Now that I have had a much needed holiday I am feeling refreshed enough to write up some of my notes on the recent ICML and COLT conferences held in Montréal this year.

I did not get to see as much of either conference as I would have liked to as I was nursing an awful cold. Fortunately, I was able to fight it off long enough to finish and give my ICML and COLT presentations. The ICML one almost didn’t happen as I had completely lost my voice the day before.

One theory paper I really liked at ICML was *PAC-Bayesian Learning of Linear Classifiers* by Pascal Germain, Alexandre Lacasse, François Laviolette and Mario Marchand. They give a general statement of the PAC-Bayes bound in terms of a convex function measuring the divergence between the true and empirical risks and, most importantly, give a remarkably simple proof using only Markov and Jensen’s inequalities.
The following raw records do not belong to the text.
(* ===== verification/BaccaratTries.v ===== *)
(** Baccarat, the loops that choose a result: when they end, what they answer, and the one
    that never ends. *)
From stdpp Require Import base list numbers sorting.
From Stdlib Require Import ZArith Lia.
From S2P Require Import Prelude Baccarat BaccaratChoice.

#[local] Open Scope Z_scope.

(** ** The pairs *)

Definition ones (l : list Z) : nat := length (filter (λ p, p = 1) l).

Lemma ones_cons p l : ones (p :: l) = ((if decide (p = 1%Z) then 1 else 0) + ones l)%nat.
Proof. unfold ones. rewrite filter_cons. by destruct (decide (p = 1)). Qed.

Lemma drop_pair_ones n l : (0 < ones (take n l))%nat → ones (take n (drop_pair l)) = pred (ones (take n l)).
Proof.
  revert n. induction l as [|p l IH]; intros n; [rewrite take_nil; unfold ones; simpl; lia|]. destruct n as [|n]; [unfold ones; simpl; lia|]. cbn [take drop_pair]. rewrite ones_cons. intros H.
  destruct (Z.eqb_spec p 1) as [->|Hp]; cbn [take]; rewrite ones_cons.
  - by rewrite decide_False, decide_True.
  - rewrite decide_False by done. rewrite decide_False in H by done. by apply IH.
Qed.

Lemma pairs_wanted_le l : (pairs_wanted l <= 3)%nat.
Proof. unfold pairs_wanted. rewrite length_filter. rewrite length_take. lia. Qed.

(** ** The scores do not look at what was booked *)

Lemma score_profit a w t pairs : CalculatWinScore (a <| miCurrentProfit := w |>) t pairs = CalculatWinScore a t pairs.
Proof. done. Qed.

Lemma check_reward_same cast pairs a : ∃ k, check_reward cast pairs a = a <| m_killOrReword := k |> ∧ (k = m_killOrReword a ∨ k = 0).
Proof. unfold check_reward. destruct (_ =? 1); [destruct (_ || _)|]; eexists; (split; [|by (left + right)]); by destruct a. Qed.

Lemma score_reward cast pairs a t l : CalculatWinScore (check_reward cast pairs a) t l = CalculatWinScore a t l.
Proof. by destruct (check_reward_same cast pairs a) as (k & -> & _). Qed.

Lemma reward_profit cast pairs a w : check_reward cast pairs (a <| miCurrentProfit := w |>) = check_reward cast pairs a <| miCurrentProfit := w |>.
Proof.
  unfold check_reward. change (m_killOrReword (a <| miCurrentProfit := w |>)) with (m_killOrReword a). destruct (_ =? 1); [|done]. cbv zeta.
  change (rewardable (a <| miCurrentProfit := w |>)) with (rewardable a).
  change (λ i, CalculatWinScore (a <| miCurrentProfit := w |>) i pairs) with (λ i, CalculatWinScore a i pairs). by destruct (_ || _).
Qed.

(** A house that goes on rewarding has a result that it may give. *)
Lemma reward_possible cast pairs a : m_killOrReword (check_reward cast pairs a) = 1 →
  ∃ t, (t = 0 ∨ t = 1 ∨ t = 2) ∧ CalculatWinScore a t pairs < 0 ∧ rewardable a (cast (CalculatWinScore a t pairs)) = true.
Proof.
  unfold check_reward. destruct (Z.eqb_spec (m_killOrReword a) 1) as [_|]; [|done]. set (v := map cast _). destruct (_ || _) eqn:E; [done|]. intros _. apply orb_false_iff in E as [_ E%Nat.eqb_neq].
  destruct (existsb (rewardable a) v) eqn:Ee.
  - apply existsb_exists in Ee as (w & [w' [-> [Hw [t [-> Ht]]%list_elem_of_fmap]%list_elem_of_filter]]%list_elem_of_In%list_elem_of_fmap & Hr). exists t. split; [|done].
    unfold He, Zhuang, Xian in Ht. rewrite !elem_of_cons, elem_of_nil in Ht. tauto.
  - destruct E. apply f_equal, filter_all, Forall_forall. intros w Hw. destruct (rewardable a w) eqn:Er; [|done]. assert (existsb (rewardable a) v = true); [|congruence].
    apply existsb_exists. exists w. split; [by apply list_elem_of_In|done].
Qed.

Definition draw_of (t : Z) : Z * Z := if t =? 0 then (1, 1) else if t =? 1 then (2, 1) else (1, 2).
Lemma draw_of_tag t : t = 0 ∨ t = 1 ∨ t = 2 → draw_tag (draw_of t) = t.
Proof. by intros [->|[->| ->]]. Qed.

(** ** The end of the loop *)

Section Loop.
Context (a : Algo) (Hbet : 0 < getAllBetScore a).

(** The tries that are left. *)
Definition tries (npair loopCount : nat) : nat := (npair * 500 + (500 - loopCount))%nat.

Lemma open_ends draws npair loopCount pairs w : m_killOrReword a ≠ 1 → (loopCount < 500)%nat → (tries npair loopCount <= length draws)%nat →
  ∃ r, open_loop draws npair loopCount pairs (a <| miCurrentProfit := w |>) = Ret r.
Proof.
  intros Hk. revert npair loopCount pairs w. induction draws as [|d draws IH]; intros npair loopCount pairs w Hl Ht; [unfold tries in Ht; simpl in Ht; lia|]. cbn [open_loop].
  change (getAllBetScore (a <| miCurrentProfit := w |>)) with (getAllBetScore a). rewrite (proj2 (Z.leb_gt _ _)) by done.
  set (w1 := CalculatWinScore _ _ _). change (a <| miCurrentProfit := w |> <| miCurrentProfit := w1 |>) with (a <| miCurrentProfit := w1 |>).
  assert (∃ b, judge (a <| miCurrentProfit := w1 |>) w1 w1 = (b, b)) as (b & ->).
  { unfold judge. change (m_killOrReword (a <| miCurrentProfit := w1 |>)) with (m_killOrReword a). destruct (_ =? -1); [by eexists|]. rewrite (proj2 (Z.eqb_neq _ _)) by done. by eexists. }
  unfold count_try. destruct b; cbn [andb negb]; [|by eexists]. unfold tries in *. cbn [length] in Ht.
  destruct (Nat.ltb_spec 0 npair), (Nat.leb_spec 500 (S loopCount)); cbn [andb].
  - change (500 <=? 0)%nat with false. rewrite andb_false_r. cbn [andb negb]. apply IH; lia.
  - rewrite (proj2 (Nat.leb_gt 500 _)), andb_false_r by done. cbn [andb negb]. apply IH; lia.
  - rewrite (proj2 (Nat.leb_le 500 _)) by done. rewrite (proj2 (Nat.eqb_eq npair 0)) by lia. by eexists.
  - rewrite (proj2 (Nat.leb_gt 500 _)), andb_false_r by done. cbn [andb negb]. apply IH; lia.
Qed.

(** What the loop answers. *)
Definition answered (draws : list (Z * Z)) (tag : Z) (pairs : list Z) (a' : Algo) : Prop :=
  miCurrentProfit a' = CalculatWinScore a tag pairs ∧ m_killOrReword a' = m_killOrReword a ∧
  (m_killOrReword a = 1 → miCurrentProfit a' <= 0 ∧ rewardable a (miCurrentProfit a') = true) ∧
  (m_killOrReword a = -1 → 0 <= miCurrentProfit a' ∨ pairs_wanted pairs = 0%nat ∧ (500 <= length draws)%nat).

Lemma red_line_reward w : beyond_red_line a w w = negb (rewardable a w).
Proof. unfold beyond_red_line, rewardable. rewrite negb_orb. by rewrite !Z.ltb_antisym. Qed.

Lemma open_answers all draws used npair loopCount pairs w tag pairs' a' : (loopCount < 500)%nat → (loopCount <= used)%nat → (used + length draws = length all)%nat → npair = pairs_wanted pairs →
  open_loop draws npair loopCount pairs (a <| miCurrentProfit := w |>) = Ret (tag, pairs', a') → answered all tag pairs' a'.
Proof.
  revert used npair loopCount pairs w. induction draws as [|d draws IH]; intros used npair loopCount pairs w Hl Hu Hall Hn; [done|]. cbn [open_loop].
  change (getAllBetScore (a <| miCurrentProfit := w |>)) with (getAllBetScore a). rewrite (proj2 (Z.leb_gt _ _)) by done. rewrite score_profit.
  set (w1 := CalculatWinScore a (draw_tag d) pairs). change (a <| miCurrentProfit := w |> <| miCurrentProfit := w1 |>) with (a <| miCurrentProfit := w1 |>). cbn [length] in Hall.
  unfold judge. change (m_killOrReword (a <| miCurrentProfit := w1 |>)) with (m_killOrReword a). change (beyond_red_line (a <| miCurrentProfit := w1 |>) w1 w1) with (beyond_red_line a w1 w1). rewrite red_line_reward.
  assert (∀ b : bool, (m_killOrReword a ≠ 1) → (m_killOrReword a = -1 → b = (w1 <? 0)) →
    (let '(npair, loopCount, cardPair) := count_try b npair loopCount pairs in
     if b && negb ((npair =? 0)%nat && (500 <=? loopCount)%nat) then open_loop draws npair loopCount cardPair (a <| miCurrentProfit := w1 |>) else Ret (draw_tag d, cardPair, a <| miCurrentProfit := w1 |>)) = Ret (tag, pairs', a') → answered all tag pairs' a') as Htry.
  { intros b Hk Hb. unfold count_try. destruct b; cbn [andb negb].
    2: { intros [= <- <- <-]. split; [done|]. split; [done|]. split; [done|]. intros H. left. change (0 <= w1). specialize (Hb H). symmetry in Hb. by apply Z.ltb_ge in Hb. }
    destruct (Nat.ltb_spec 0 npair), (Nat.leb_spec 500 (S loopCount)); cbn [andb].
    - change (500 <=? 0)%nat with false. rewrite andb_false_r. cbn [andb negb]. apply (IH (S used)); try lia. unfold pairs_wanted. symmetry. rewrite Hn. apply drop_pair_ones. unfold pairs_wanted in Hn. unfold ones. lia.
    - rewrite (proj2 (Nat.leb_gt 500 _)), andb_false_r by done. cbn [andb negb]. apply (IH (S used)); lia || done.
    - rewrite (proj2 (Nat.leb_le 500 _)) by done. rewrite (proj2 (Nat.eqb_eq npair 0)) by lia. cbn [andb negb]. intros [= <- <- <-]. split; [done|]. split; [done|]. split; [done|]. intros _. right. split; lia.
    - rewrite (proj2 (Nat.leb_gt 500 _)), andb_false_r by done. cbn [andb negb]. apply (IH (S used)); lia || done. }
  destruct (Z.eqb_spec (m_killOrReword a) (-1)) as [E|E]; [apply Htry; congruence|]. destruct (Z.eqb_spec (m_killOrReword a) 1) as [E1|E1]; [|by apply Htry].
  unfold count_try. rewrite (proj2 (Nat.leb_gt 500 loopCount)), andb_false_r by done. cbn [negb]. rewrite andb_true_r. destruct (_ || _) eqn:Eb; [apply (IH (S used)); lia || done|]. intros [= <- <- <-].
  apply orb_false_iff in Eb as [Eb1%Z.ltb_ge Eb2%negb_false_iff]. split; [done|]. split; [done|]. split; [by intros _|]. congruence.
Qed.

(** A house that rewards stops at a result it may give. *)
Lemma reward_ends draws npair pairs w t : m_killOrReword a = 1 → (t = 0 ∨ t = 1 ∨ t = 2) → CalculatWinScore a t pairs < 0 → rewardable a (CalculatWinScore a t pairs) = true →
  ∃ r, open_loop (draws ++ [draw_of t]) npair 0 pairs (a <| miCurrentProfit := w |>) = Ret r.
Proof.
  intros Hk Ht Hw Hr. revert w. induction draws as [|d draws IH]; intros w; cbn [app open_loop]; change (getAllBetScore (a <| miCurrentProfit := w |>)) with (getAllBetScore a); rewrite (proj2 (Z.leb_gt _ _)) by done;
    set (w1 := CalculatWinScore _ _ _); change (a <| miCurrentProfit := w |> <| miCurrentProfit := w1 |>) with (a <| miCurrentProfit := w1 |>);
    unfold judge; change (m_killOrReword (a <| miCurrentProfit := w1 |>)) with (m_killOrReword a); rewrite Hk; change (1 =? -1) with false; change (1 =? 1) with true; cbn [count_try];
    change (500 <=? 0)%nat with false; rewrite andb_false_r; cbn [negb]; rewrite andb_true_r.
  - change (beyond_red_line (a <| miCurrentProfit := w1 |>) w1 w1) with (beyond_red_line a w1 w1). rewrite red_line_reward. assert (w1 = CalculatWinScore a (draw_tag (draw_of t)) pairs) as -> by apply score_profit. rewrite (draw_of_tag t Ht), Hr.
    rewrite (proj2 (Z.ltb_ge _ _)) by lia. by eexists.
  - destruct (_ || _); [apply IH|by eexists].
Qed.
End Loop.

(** ** Blacklisted users *)

Section Black.
Context (a : Algo) (red : Z) (Hk : m_killOrReword a = 1) (Hred : red < half_stock a).

(** Every result wins or goes beyond the first limit; the second one is not looked at. *)
Lemma black_goes_on draws t npair loopCount pairs w : (t = 0 ∨ t = 1 ∨ t = 2) → (loopCount < 500)%nat →
  (∀ t, t = 0 ∨ t = 1 ∨ t = 2 → 0 < CalculatWinScore a t pairs ∨ CalculatWinScore a t pairs < - m_thresholdNum a) →
  black_loop draws red t npair loopCount pairs (a <| miCurrentProfit := w |>) = Waits.
Proof.
  intros Ht Hl Hw. revert t w Ht. induction draws as [|d draws IH]; intros t w Ht; cbn [black_loop]; rewrite score_profit; pose proof (Hw t Ht) as Hs; set (w1 := CalculatWinScore a t pairs) in *;
    change (a <| miCurrentProfit := w |> <| miCurrentProfit := w1 |>) with (a <| miCurrentProfit := w1 |>);
    unfold judge; change (m_killOrReword (a <| miCurrentProfit := w1 |>)) with (m_killOrReword a); rewrite Hk; change (1 =? -1) with false; change (1 =? 1) with true; cbn [count_try];
    (assert ((0 <? w1) || beyond_red_line (a <| miCurrentProfit := w1 |>) w1 red = true) as ->;
      [unfold beyond_red_line; apply orb_true_iff; destruct Hs; [left; by apply Z.ltb_lt|right; apply andb_true_iff; split; by apply Z.ltb_lt]|]); [done|].
  rewrite (proj2 (Nat.leb_gt 500 loopCount)), andb_false_r by done. apply IH. unfold draw_tag. destruct (_ =? _); [by left|]. destruct (_ <? _); [right; by left|by right; right].
Qed.
End Black.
Although I didn’t really follow the active learning aspects of *Learning from Measurements in Exponential Families* by Percy Liang, Dan Klein and Michael Jordan, I did think their introduction of *measurements* as a way of combining labels and constraints was elegant. Rather than assuming instances *X* have observed labels *Y*, they assume the labels are hidden and their values are only available implicitly through a set of aggregated measurements *M(X,Y)* over the whole data set. Various choices of the function *M* result in many existing learning problems.

Of the presentations I managed to attend at COLT, there were two that I found thought-provoking.
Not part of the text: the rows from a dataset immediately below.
(** ** [main] *)

(** X19: [main] enters the loop with a snapshot taken after the first build
    (lines 160-173).  Whenever the start-up returns, the suffix it hands to
    the loop is one of the two known ones and the snapshot is in step with
    the disk; so the first scan of the loop answers [False], the first turn
    rebuilds nothing, and [main] goes straight to the stop check. *)
Theorem main_starts_in_sync (platform_system platform_machine ROOT : string)
    (vendor_linux : list (string * node)) (now : Z)
    (odin : list string → node → Z * node)
    (process_table : list string → world → exn + string) (idle : node → node)
    (w w' : world) (cfg : string * string) :
  startup platform_system platform_machine ROOT vendor_linux now odin process_table w
  = Ok cfg w' →
  known_dll_ext cfg.1 ∧
  check_for_changes ["source"] w' = Ok false w' ∧
  rebuild_step platform_system odin process_table cfg.1 cfg.2 w' = Ok tt w' ∧
  ∀ fuel,
    main platform_system platform_machine ROOT vendor_linux now odin process_table idle
         (S fuel) w
    = match stop_step idle w' with
      | Ok true w'' => Some (Ok tt w'')
      | Ok false w'' =>
          watch_for_changes platform_system odin process_table idle fuel cfg.1 cfg.2 w''
      | Raise e w'' => Some (Raise e w'')
      end.
Proof.
  intros H.
  assert (Hparts : ∃ w0 w1 wp,
            setup_environment platform_system platform_machine ROOT vendor_linux now w0
            = Ok cfg w1 ∧
            populate_last_mtimes ["source"] wp = Ok tt (set_last_mtimes (w_last_mtimes w') wp) ∧
            w' = emit [EPrint "Watching for changes in .odin files..."]
                   (set_last_mtimes (w_last_mtimes w') wp)).
  { unfold startup, bind in H.
    destruct (mkdir now OUT_DIR w) as [[] w0|]; [|done].
    destruct (setup_environment _ _ _ _ _ w0) as [cfg' w1|] eqn:Hs; [|done].
    destruct (build_and_run_project _ _ _ _ _ w1) as [[] w2|]; [|done].
    unfold print in H.
    destruct (populate_last_mtimes ["source"] _) as [[] w3|] eqn:Hp; [|done].
    injection H as <- <-. eexists w0, w1, _. split; [done|].
    assert (Hw3 : w3 = set_last_mtimes (w_last_mtimes w3)
                         (emit [EPrint "Populating initial file modification times..."] w2)).
    { unfold populate_last_mtimes in Hp. destruct (populate_dirs _ _ ∅); by simplify_eq. }
    split; [by rewrite Hp, Hw3 | by rewrite Hw3 at 1]. }
  destruct Hparts as (w0 & w1 & wp & Hs & Hp & Hw').
  assert (Hext : known_dll_ext cfg.1).
  { apply setup_result in Hs as [[_ ->]|(_ & -> & _)]; [by right | by left]. }
  assert (Hcheck : check_for_changes ["source"] w' = Ok false w').
  { apply check_for_changes_in_sync.
    destruct (populate_in_sync _ _ _ Hp) as (_ & Hsync & _).
    rewrite Hw'. exact Hsync. }
  assert (Hstep : rebuild_step platform_system odin process_table cfg.1 cfg.2 w' = Ok tt w')
    by (unfold rebuild_step, bind; by rewrite Hcheck).
  split; [done|]. split; [done|]. split; [done|].
  intros fuel. unfold main. rewrite H. cbn [watch_for_changes].
  unfold watch_turn, bind. rewrite Hstep. by destruct (stop_step idle w') as [[]|].
Qed.

Lemma main_starts_in_sync_witness :
  main "Linux" "x86_64" "/opt/odin" demo_vendor 50%Z flaky_odin live_ps id 1 fresh_world
  = Some (Ok tt
            (set_tree
               (remove [EXIT_SIGNAL_FILE]
                  (w_tree (world_of (startup "Linux" "x86_64" "/opt/odin" demo_vendor 50%Z
                                       flaky_odin live_ps fresh_world))))
               (emit [EPrint "Exit signal detected. Exiting..."]
                  (world_of (startup "Linux" "x86_64" "/opt/odin" demo_vendor 50%Z
                               flaky_odin live_ps fresh_world))))).
Proof.
  destruct (main_starts_in_sync "Linux" "x86_64" "/opt/odin" demo_vendor 50%Z
              flaky_odin live_ps id fresh_world
              (world_of (startup "Linux" "x86_64" "/opt/odin" demo_vendor 50%Z
                           flaky_odin live_ps fresh_world))
              (".so", "-Wl,-rpath=$ORIGIN/linux")) as (_ & _ & _ & H).
  - vm_compute. reflexivity.
  - rewrite (H 0). vm_compute. reflexivity.
Defined.


(** ** The web build: properties *)

Section WebFacts.

Variable sh : string → gmap string string → node → Z * string * node.
Variable emsdk_dir : string.
Variable emsdk_script_is_file : bool.
Variable cwd : string.
Variable splitlines : string → list string.
Variable strip : string → string.
Variable now : Z.

Lemma shell_run_eq (command : string) (w : world) :
  Web.shell_run sh command None w
  = Ok ((sh command (w_environ w) (w_tree w)).1)
       (emit [ERun ["/bin/sh"; "-c"; command]]
          (set_tree (sh command (w_environ w) (w_tree w)).2 w)).
Proof.
  unfold Web.shell_run. cbn [default].
  by destruct (sh command (w_environ w) (w_tree w)) as [[rc out] t].
Qed.

Lemma shell_run_checked_eq (command : string) (w : world) :
  Web.shell_run_checked sh command None w
  = let r := sh command (w_environ w) (w_tree w) in
    let w' := emit [ERun ["/bin/sh"; "-c"; command]] (set_tree r.2 w) in
    if (r.1.1 =? 0)%Z then Ok r.1 w' else Raise (CalledProcessError r.1.1) w'.
Proof.
  unfold Web.shell_run_checked, bind. rewrite shell_run_eq. cbn zeta.
  by destruct (_ =? _)%Z.
Qed.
*Learnability and Stability in the General Learning Setting* by Shai Shalev-Shwartz, Ohad Shamir, Nathan Srebro and Karthik Sridharan examined the “general learning setting” proposed by Vapnik where, instead of trying to minimising the expected cost of a function that predicts labels for instances \(\mathbb{E}[\ell(h(X), Y)]\) we just want to find a point \(h\) in a hypothesis space \(\mathcal{H}\) that minimises \(\mathbb{E}[\ell(h, Z)]\). The relationship between hypotheses and instances in the latter case is much more arbitrary than in the usual supervised setting.

Interestingly, the usual correspondence between uniform convergence of empirical risks to the expected risk and learnability which holds for supervised learning with empirical risk minimisation (ERM) breaks down in the general setting. In particular, it turns out uniform convergence is sufficient for learning with ERM but not necessary. The authors therefore explore generalised notions of ERM and show that learnability and stability are equivalent for these more general versions.

Finally, I really liked the connections made between online learning and traditional statistical learning theory in *A Stochastic View of Optimal Regret through Minimax Duality* by Jacob Abernethy, Alekh Agarwal, Peter Bartlett and Alexander Rakhlin. In this paper the authors use the von Neumann’s minimax theorem to relate the minimax regret that is normally used in online convex optimisation (OCO) games to a supremum over a set of distributions of the expectations of a loss. Through a neat geometrical interpretation of this loss they are able to establish upper and lower bounds on the optimal regret for various online learning problems.

If you are after more highlights, I recommend having a look at John and Hal’s overviews of the conferences.

Mark Reid July 7, 2009 Canberra, Australia